Human-level 3D shape perception
emerges from multi-view learning

Tyler Bonnen, Jitendra Malik, and Angjoo Kanazawa

University of California, Berkeley


tl;dr: neural networks trained on multi-view sensory data
are the first to match human-level 3D shape inferences

1

How do humans perceive the three-dimensional structure of objects from two-dimensional visual inputs?

Understanding this ability has been a longstanding goal for both the science and engineering of visual intelligence, yet decades of computational methods have fallen short of human performance. Here we show that human-level 3D shape inferences emerge naturally when training neural networks using a visual-spatial learning objective over naturalistic sensory data. These results provide a bridge between cognitive theories and current practice in deep learning, providing a novel route towards more human-like vision models.

Let's begin with a simple test from the cognitive sciences

To understand 3D perception, the cognitive sciences have developed incisive tests.

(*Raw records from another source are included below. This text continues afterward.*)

(* ===== verification/SkipListProps.v ===== *)
(** * The invariant of skip lists

    [sl_ok sl l] says that [l], the addresses and keys of the nodes in order, is what level 0
    links together, sorted by key, and that every level links the nodes that are tall enough. *)
From stdpp Require Import sorting.
From S2P Require Import Prelude Random Comparator SkipList.

(** The first element that a filter keeps. *)
Lemma filter_cons_split {A} (P : A -> Prop) `{∀ x, Decision (P x)} (l : list A) x k :
  filter P l = x :: k -> ∃ a b, l = a ++ x :: b /\ P x /\ filter P a = [] /\ filter P b = k.
Proof.
  induction l as [| y l IH]; [done |]. rewrite list.filter_cons. case_decide as Hy.
  - intros [= -> <-]. by exists [], l.
  - intros E. destruct (IH E) as (a & b & -> & Hx & Ha & Hb). exists (y :: a), b. by rewrite list.filter_cons_False.
Qed.

(** ** Chains of links *)
Fixpoint chain (nxt : nat -> option (option nat)) (x : nat) (l : list nat) : Prop :=
  match l with [] => nxt x = Some None | y :: l => nxt x = Some (Some y) /\ chain nxt y l end.

Lemma chain_head nxt x l : chain nxt x l -> nxt x = Some (list.head l).
Proof. destruct l as [| y l]; [done |]. by intros [-> _]. Qed.
Lemma chain_app nxt x a b : chain nxt x (a ++ b) -> chain nxt (default x (list.last a)) b.
Proof.
  revert x. induction a as [| y a IH]; intros x; [done |]. intros [_ Hc]. apply IH in Hc.
  rewrite list.last_cons. by destruct (list.last a).
Qed.
Lemma chain_ext nxt nxt' x l : (∀ y, y ∈ x :: l -> nxt' y = nxt y) -> chain nxt x l -> chain nxt' x l.
Proof.
  revert x. induction l as [| y l IH]; intros x H; cbn.
  - by rewrite H by left.
  - rewrite H by left. intros [-> Hc]. split; [done |]. apply IH; [| done]. intros z Hz. apply H. by right.
Qed.

(** Splicing a new node into a chain. *)
Lemma chain_insert nxt nxt' x a b n :
  base.NoDup (x :: a ++ b) -> n ∉ x :: a ++ b -> chain nxt x (a ++ b) ->
  let p := default x (list.last a) in
  (∀ y, y <> p -> y <> n -> nxt' y = nxt y) -> nxt' p = Some (Some n) -> nxt' n = nxt p ->
  chain nxt' x (a ++ n :: b).
Proof.
  revert x. induction a as [| y a IH]; intros x Hnd Hn Hc p Hext Hp Hnn; subst p; cbn [app last default] in *.
  - split; [done |]. apply list.NoDup_cons in Hnd as [Hx Hnd]. apply not_elem_of_cons in Hn as [Hnx Hnb].
    destruct b as [| z b]; cbn in *; [by rewrite Hnn |]. destruct Hc as [E Hc]. split; [by rewrite Hnn |].
    eapply chain_ext; [| done]. intros w Hw. apply Hext; [| by intros ->]. intros ->. done.
  - rewrite list.last_cons in Hext, Hp, Hnn. apply list.NoDup_cons in Hnd as [Hx Hnd]. destruct Hc as [E Hc].
    apply not_elem_of_cons in Hn as [Hnx Hnb].
    assert (default x (match list.last a with Some z => Some z | None => Some y end) = default y (list.last a)) as Ed by by destruct (list.last a).
    rewrite Ed in *. split; [| by apply IH].
    rewrite Hext; [done | | done]. intros ->. apply Hx.
    destruct (list.last a) as [z |] eqn:El; cbn; [| by left]. right. apply elem_of_app. left. by apply list.last_Some_elem_of.
Qed.

(** ** The invariant *)
Section Facts.
Context {K : Type} (compare_ : K -> K -> option comparison) (valid : K -> Prop) `{!OrderOn compare_ valid}.
Variable ndebug : bool.
Implicit Types (sl : SkipList K) (l : list (nat * K)) (ns : list (Node K)).

Definition height ns (a : nat) : nat := match ns !! a with Some nd => length (next_ nd) | None => 0%nat end.
Definition nx ns (i x : nat) : option (option nat) := nd ← ns !! x; next_ nd !! i.
Definition tall ns (i : nat) l : list (nat * K) := filter (λ p, (i < height ns p.1)%nat) l.
Definition last_addr l : nat := default head_ (fst <$> list.last l).
Definition key_lt (p q : nat * K) : Prop := compare_ p.2 q.2 = Some Lt.

Record sl_ok sl l : Prop := {
  so_head : height (nodes sl) head_ = kMaxHeight;
  so_max : (1 <= max_height_ sl <= kMaxHeight)%nat;
  so_node a k : (a, k) ∈ l -> a <> head_ /\ valid k /\ node_key sl a = Some k /\
    (1 <= height (nodes sl) a <= max_height_ sl)%nat;
  so_sorted : StronglySorted key_lt l;
  so_nodup : base.NoDup l.*1;
  so_chain i : (i < kMaxHeight)%nat -> chain (nx (nodes sl) i) head_ (tall (nodes sl) i l).*1;
  so_len : length (nodes sl) = S (length l)
}.

Lemma tall_app ns i l k : tall ns i (l ++ k) = tall ns i l ++ tall ns i k.
Proof. apply list.filter_app. Qed.
Lemma tall_sub ns i l p : p ∈ tall ns i l -> p ∈ l.
Proof. by intros [_ H]%list_elem_of_filter. Qed.
Lemma tall_0 sl l k : sl_ok sl l -> (∀ p, p ∈ k -> p ∈ l) -> tall (nodes sl) 0 k = k.
Proof.
  intros Hok. induction k as [| [a x] k IH]; intros Hk; [done |]. unfold tall. rewrite list.filter_cons_True.
  - f_equal. apply IH. intros p Hp. apply Hk. by right.
  - destruct (so_node sl l Hok a x) as (_ & _ & _ & H); [apply Hk; by left |]. cbn. lia.
Qed.

Lemma last_addr_app l k : last_addr (l ++ k) = default (last_addr l) (fst <$> list.last k).
Proof. unfold last_addr. rewrite list.last_app. by destruct (list.last k). Qed.
Lemma last_addr_tall ns i l : (i < height ns (last_addr l))%nat -> last_addr (tall ns i l) = last_addr l.
Proof.
  destruct l as [| p l _] using rev_ind; [done |]. assert (last_addr (l ++ [p]) = p.1) as -> by by rewrite last_addr_app.
  intros H. rewrite tall_app, last_addr_app. unfold tall at 2. by rewrite list.filter_cons_True.
Qed.
Lemma last_addr_default l : default head_ (list.last l.*1) = last_addr l.
Proof. unfold last_addr. by rewrite list.fmap_last. Qed.
Lemma last_addr_elem l : last_addr l = head_ \/ last_addr l ∈ l.*1.
Proof.
  destruct l as [| p l _] using rev_ind; [by left |]. right. rewrite last_addr_app. cbn.
  rewrite fmap_app, elem_of_app. right. by left.
Qed.
(** A fragment is read whole when the file has all of it. *)
Lemma phys_whole n pos o r frag it more : R_ok pos r -> at_offset pos o -> item_ok o it ->
  drop (Z.to_nat pos) P = enc_item o it ++ more ->
  ∃ r', ReadPhysicalRecord (S (S (S n))) frag r = Some (it.1, it.2, r') /\ R_ok (pos + |[enc_item o it]|) r' /\
    at_offset (pos + |[enc_item o it]|) (next_of o it.2) /\ same_checks r r'.
Proof.
  destruct it as [t p]. intros Hr Ha (Ht & Hp & Hfit) Hd. cbn [fst snd] in *. pose proof (at_offset_start pos o Ha) as Es.
  pose proof (proj1 Ha) as Ho. pose proof (at_offset_next pos o p Ha Hfit) as Hn. rewrite size_enc_item, Z.add_assoc by done. cbn [snd].
  assert (drop (Z.to_nat (pos + pad_of o)) P = phys t p ++ more) as Hd'.
  { pose proof (start_of_range o Ho). pose proof (ro_pos pos r Hr). rewrite Z2Nat.inj_add, <- drop_drop, Hd by lia.
    unfold enc_item. rewrite <- app_assoc. apply drop_app_length'. by rewrite length_replicate. }
  assert (pos_in (pos + pad_of o) + (kHeaderSize + |[p]|) <= kBlockSize) as Hf by (rewrite Es; exact Hfit).
  destruct (at_offset_pad pos o Ha) as [E0 | [Hpad Hpos]].
  - rewrite E0, Z.add_0_r in *. destruct (aligned_whole (S n) pos r frag t p more) as (r' & E & Hr' & Hc); [done.. |]. by exists r'.
  - assert (|[drop (Z.to_nat pos) P]| > pad_of o) as Hlong.
    { rewrite Hd, slice_size_app, size_enc_item by done. cbn [snd]. pose proof (slice_size_nonneg more). pose proof (slice_size_nonneg p). unfold kHeaderSize. lia. }
    pose proof (ro_size pos r Hr) as Hs. destruct (eof_ r) eqn:He.
    { rewrite <- (ro_short pos r Hr He) in Hlong. lia. }
    assert (|[buffer_ r]| = pad_of o) as Eb by (destruct (ro_buffer pos r Hr He) as [| [_ E]]; unfold kHeaderSize, kBlockSize in *; lia).
    destruct (read_block (S (S n)) pos r frag Hr ltac:(lia) He) as (r1 & -> & Hr1 & Hc1 & _). rewrite Eb in Hr1.
    destruct (aligned_whole n _ r1 frag t p more Hr1 Hd' Ht Hp Hf) as (r' & E & Hr' & Hc). exists r'.
    split; [done |]. split; [done |]. split; [done |]. unfold same_checks in *. congruence.
Qed.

This is a good one: In the example trials below, two images depict the same object from different viewpoints, while one depicts a different object. Can you identify which is the different object? Take a moment to decide, then click the 'oddity' when you think you've got it.

This task design lets us evaluate 3D perception using arbitrary objects, which provides a good estimate of our 'zero-shot' visual abilities. For example, we can parametrically vary the task difficulty (e.g., increasing between-object similarity, lighting, viewpoints) in a way that enables us to disentangle 3D shape perception from other visual properties (e.g., texture).

Standard vision models fail at this task

Humans can reliably infer the 3D structure of objects like the ones above, but standard vision models (e.g., DINOv2, CLIP) fail on these tasks, even when we scale up model size. We’ve observed this failure across a wide range of architectures, training objectives, and datasets. Understanding model failure has technical and conceptual implications for the cognitive sciences.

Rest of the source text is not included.